Friday, January 25, 2008

I've seriously got to get over this... people have delt with worse...
Holy fuck.

I hate myself.

Last a month... pfft.... I knew I wouldn't have the balls to end it. Here...six months later... it's now "on hold"

What kinda of shit is that. I should have just said it's not working out... there's nothing wrong with that. But no. I have to fuck it up... drag it out.

Oh course it's all my fault. I missed a call, which led to her not talking to me, which led to me worrying that she's fed up, which led her to think I didn't want to talk to her... Yes, I should have called. Yes I was wrong. But don't sit on the phone for an hour telling me all the different reasons why and how I was wrong, when you're partly to blame... wtf.

Of course all of this could have been avoided.

I could have gone home.

I could have not danced.

I could have ended it.

No. No I couldn't... that wouldn't be my style... my style is apparently let things drag out in a big ass shit parade.
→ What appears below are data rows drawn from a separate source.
(** X6.  Shutdown, in whatever order the engine lists the session ids:
    the interval timer of the sweep is cleared, so that a later tick does
    nothing; the registry is left empty; and the worker of every session,
    if it is running and accepts signals, has been sent a signal. *)
Theorem shutdown_tears_down_every_session ids p :
  ids ≡ₚ map fst (map_to_list (sessions (this p))) ->
  let p' := snd (shutdown_over ids p) in
  fst (shutdown_over ids p) = Ok tt /\
  sessions (this p') = ∅ /\
  cleanupInterval_set p' = false /\
  interval_tick p' = (Ok tt, p') /\
  (forall sid s,
     sessions (this p) !! sid = Some s ->
     exited (children (this p) !!! childProcess s) = false ->
     kill_fault (children (this p) !!! childProcess s) = false ->
     killed (children (this p') !!! childProcess s) = true).
Proof.
  intros Hp. unfold shutdown_over. unfold_m.
  set (st0 := set_trace _ (this p)).
  destruct (forEach_cleanupSession_spec ids st0) as (Hok & Hss & _ & _ & _ & _ & Hsig).
  destruct (forEach ids cleanupSession st0) as [r st1] eqn:E. cbn [fst snd] in *.
  cbn [this cleanupInterval_set].
  assert (Hin : forall sid s, sessions (this p) !! sid = Some s -> sid ∈ ids).
  { intros sid s Hs. rewrite Hp. apply list_elem_of_fmap. exists (sid, s). split; [reflexivity|].
    now apply elem_of_map_to_list. }
  repeat split; try assumption; try reflexivity.
  - apply map_eq. intros i. rewrite Hss, lookup_empty. cbn [st0 set_trace sessions].
    destruct (bool_decide (i ∈ ids)) eqn:Hi; [reflexivity|].
    apply bool_decide_eq_false_1 in Hi.
    destruct (sessions (this p) !! i) as [s|] eqn:Hs; [|reflexivity].
    exfalso. eauto.
  - intros sid s Hs He Hf. apply (Hsig sid s); eauto.
Qed.

Lemma shutdown_tears_down_every_session_witness :
  let p' := snd (shutdown (setupCleanup (mkMCPSSEProxy two_session_state false))) in
  sessions (this p') = ∅ /\
  cleanupInterval_set p' = false /\
  killed (children (this p') !!! 0%nat) = true /\
  killed (children (this p') !!! 1%nat) = true.
Proof.
  destruct (shutdown_tears_down_every_session
              (map fst (map_to_list (sessions two_session_state)))
              (setupCleanup (mkMCPSSEProxy two_session_state false)) (reflexivity _))
    as (_ & Hs & Hc & _ & Hk).
  split; [exact Hs|]. split; [exact Hc|]. split.
  - exact (Hk "s1" example_session eq_refl eq_refl eq_refl).
  - exact (Hk "s3" second_session eq_refl eq_refl eq_refl).
Defined.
Oh. And for the icing on this shit parade... an d email from my best friend I've not talked to for a couple months because I'm a dick. The content? Her husband died of cancer...

I've still not responded to her.

Why do I let myself interact with people when I can't give anything back worthwhile...

I'm really starting to get depressed... can't sleep, can't eat... that can't be a good sign.